Farm Bureau members approved policy calling for any federal agency that initiates a fire on public managed land to be responsible for full compensation for any property damaged should the fire move to private land. “This is a reaction to the federal government not paying for lost forage and other private property when a controlled burn has escaped and caused damage to private land,” said Brett Moline, WyFB Director of Public and Government Affairs.

Regarding the U.S. Forest Service 9 Plan Amendment about Sage Grouse habitat, voting delegates passed policy asking for the minimum stubble height to change from a “seven inch stubble height” to a “height that is attainable most years in the Semi-Arid Precipitation zone.” In the discussion, it was noted that forage growth and height is dependent on precipitation.

“In many cases, depending on the location and precipitation levels, a seven inch growth would not be attainable and then livestock would not be able to graze due to this unreachable requirement,” Moline explained. “Not only is this important for the livestock owners, but also for the land itself.

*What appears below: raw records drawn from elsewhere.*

(** The [static] locals of [handleOneWireInput] (lines 61-67). *)
Record Decoder := mkDecoder {
  lastEdge : Z;
  bitCount : Z;
  ignoreCount : Z;
  tempData : Z
}.

Record State := mkState {
  bus : Bus;
  dec : Decoder
}.

(** The decoder statics as the C++ runtime initialises them. *)
Definition decoderInit : Decoder := mkDecoder 0 0 0 0.

(** ** Output events *)

Inductive Event :=
| NoInterrupts
| Interrupts
| DigitalWrite (pin : Z) (level : bool)
| DelayMicroseconds (us : Z).

Definition Trace := list Event.

Definition HIGH := true.
Definition LOW := false.

(** ** Bit transmitter (lines 170-186) *)

(** [currentBit] of one loop iteration: [mask = 1L << (i - 1)], converted to
    [uint32_t], and [(mask & data) != 0].  The shift is defined for
    [i <= 32]; the code calls [sendData] with widths 4 and 24. *)
Definition currentBit (data : Z) (i : nat) : bool :=
  let mask := wrap32 (Z.shiftl 1 (Z.of_nat i - 1)) in
  negb (Z.land mask data =? 0).

(** The body of the [for] loop, for [i] counting down to 1. *)
Fixpoint sendBits (tx : Z) (data : Z) (i : nat) : Trace :=
  match i with
  | O => []
  | S j =>
      DigitalWrite tx (currentBit data i)
      :: DelayMicroseconds (bitPeriod - pulsePeriod)
      :: DigitalWrite tx (negb (currentBit data i))
      :: DelayMicroseconds pulsePeriod
      :: sendBits tx data j
  end.

(** [sendData(data, width)], with the global [pinTX] passed as [tx]. *)
Definition sendData (tx : Z) (data : Z) (width : Z) : Trace :=
  NoInterrupts
  :: sendBits tx data (Z.to_nat width)
  ++ [DigitalWrite tx LOW; Interrupts].

(** ** Frame decoder (lines 60-125) *)

Definition withDecoder (s : State) (d : Decoder) : State := mkState (bus s) d.

(** Lines 88-90: sample the line and shift the bit in. *)
Definition shiftIn (reading : bool) (s : State) : State :=
  let d := dec s in
  withDecoder s
    (mkDecoder (lastEdge d)
               (wrap8 (bitCount d + 1))
               (ignoreCount d)
               (wrap32 (Z.shiftl (tempData d) 1 + Z.b2z reading))).

(** Lines 113-117: sign extension of the received pattern; the literal
    [0xFFFFFFFF] is an [unsigned long] and the result is converted to
    [int32_t]. *)
Definition signExtend (p : Z) : Z :=
  if negb (Z.land p (Z.shiftl 1 (dataWidth - 1)) =? 0)
  then toInt32 (Z.lor p (wrap32 (Z.shiftl 4294967295 (dataWidth - 1))))
  else toInt32 p.

(** Lines 93-124: what a completed frame triggers, by role. *)
Definition dispatch (s : State) : State * Trace :=
  let b := bus s in
  let d := dec s in
  if oneWireListener b then
    if bitCount d =? addressWidth then
      if tempData d =? oneWireAddress b then
        (withDecoder s (mkDecoder (lastEdge d) 0 (ignoreCount d) 0),
         sendData (pinTX b) (wrap32 (oneWirePayloadOut b)) dataWidth)
      else
        (withDecoder s (mkDecoder (lastEdge d) 0 dataWidth 0), [])
    else (s, [])
  else
    if bitCount d =? dataWidth then
      (mkState
         (mkBus (pinRX b) (pinTX b) (oneWireAddress b) (oneWirePayloadOut b)
                (signExtend (tempData d)) true (oneWireListener b))
         (mkDecoder (lastEdge d) 0 0 0),
       [])
    else (s, []).

(** Line 63: [delta = present - lastEdge] on [unsigned long]. *)
Definition edgeGap (present : Z) (s : State) : Z :=
  wrap32 (present - lastEdge (dec s)).

(** [handleOneWireInput()]: [present] is what [micros()] returns and
    [reading] what [digitalRead(pinRX)] returns. *)
Definition handleOneWireInput (present : Z) (reading : bool) (s : State)
  : State * Trace :=
  let d := dec s in
  let delta := edgeGap present s in
  if delta <? 3 * pulsePeriod then (s, [])
  else
    if delta >? 2 * bitPeriod then
      (withDecoder s (mkDecoder present 0 0 0), [])
    else
      if negb (ignoreCount d =? 0) then
        (withDecoder s
           (mkDecoder present (bitCount d) (wrap8 (ignoreCount d - 1))
                      (tempData d)),
         [])
      else
        dispatch
          (shiftIn reading
             (withDecoder s
                (mkDecoder present (bitCount d) (ignoreCount d) (tempData d)))).

(** An edge as the handler sees it: the clock value and the line level. *)
Definition Edge := (Z * bool)%type.

(** Successive invocations of the handler, one per edge. *)
Fixpoint runEdges (es : list Edge) (s : State) : State * Trace :=
  match es with
  | [] => (s, [])
  | (present, reading) :: rest =>
      let (s1, out1) := handleOneWireInput present reading s in
      let (s2, out2) := runEdges rest s1 in
      (s2, out1 ++ out2)
  end.

(** Whether an invocation at [present] gets past the three early returns
    (lines 70, 74-79, 82-85) and shifts a bit in. *)
Definition shiftsBit (present : Z) (s : State) : bool :=
  let delta := edgeGap present s in
  negb (delta <? 3 * pulsePeriod)
  && negb (delta >? 2 * bitPeriod)
  && (ignoreCount (dec s) =? 0).

(** How many of the edges get a bit shifted in. *)
Fixpoint acceptedEdges (es : list Edge) (s : State) : nat :=
  match es with
  | [] => O
  | (present, reading) :: rest =>
      ((if shiftsBit present s then 1 else 0)
       + acceptedEdges rest (fst (handleOneWireInput present reading s)))%nat
  end.

(** The state of a node at start-up: any configuration, zeroed statics. *)
Definition initial (b : Bus) : State := mkState b decoderInit.

(** The gap of an edge is neither a glitch nor a timeout. *)
Definition inWindow (present : Z) (s : State) : Prop :=
  3 * pulsePeriod <= edgeGap present s <= 2 * bitPeriod.

(** Every edge of the list lies in the window after its predecessor, the
    first one after the edge at [last]. *)
Fixpoint spacedInWindow (last : Z) (es : list Edge) : Prop :=
  match es with
  | [] => True
  | (t, _) :: rest =>
      3 * pulsePeriod <= wrap32 (t - last) <= 2 * bitPeriod
      /\ spacedInWindow t rest
  end.

(** The time of the last edge of the list, [last] when there is none. *)
Fixpoint lastTime (last : Z) (es : list Edge) : Z :=
  match es with
  | [] => last
  | (t, _) :: rest => lastTime t rest
  end.

(** ** The line between a transmitter and a decoder *)

(** The level changes of pin [tx] that a trace produces, with the time of
    each: [t] is the time at which the trace starts and [level] is what the
    pin drives then.  [delayMicroseconds] advances the time; the other calls
    are taken to be instantaneous.  A write of the level the pin already has
    is no edge. *)
Fixpoint waveform (tx : Z) (t : Z) (level : bool) (tr : Trace)
  : list (Z * bool) :=
  match tr with
  | [] => []
  | DigitalWrite p v :: rest =>
      if p =? tx then
        if eqb v level then waveform tx t level rest
        else (t, v) :: waveform tx t v rest
      else waveform tx t level rest
  | DelayMicroseconds us :: rest => waveform tx (t + us) level rest
  | _ :: rest => waveform tx t level rest
  end.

Grazing provides many benefits to the land which is relied upon for wildlife habitat including fire protection, health of the grasses and more.”

Concern with the Environmental Protection Agency’s elimination for funding of pesticide applicator training brought forth policy supporting an increase in Wyoming’s license fee for pesticide registration from $75 to $90. “The additional monies collected would be used for training pesticide applicators,” Moline said. “We do realize the cost will be passed on to farmers and ranchers. However, our members felt it was important to keep applicators up to date with trainings for many reasons including safety.”

Farm Bureau voting delegates passed policy opposing a federal mandate in the transportation policy that would limit the speed of commercial vehicles. The proposed rule would require speed limiters in all commercial trucks to limit their speed to less than other vehicles. “Requiring commercial trucks to travel slower than other vehicles on the roadway could increase traffic hazard on the roads,” Moline said.

“These policies will be added to our policy book to help guide the organization in the work we do to protect private property rights,” Hamilton concluded.

Leaders elected

Perry Livingston, of Sundance, was elected to his eleventh term as WyFB President. Livingston and his family run a cow/calf operation in Crook and Weston Counties.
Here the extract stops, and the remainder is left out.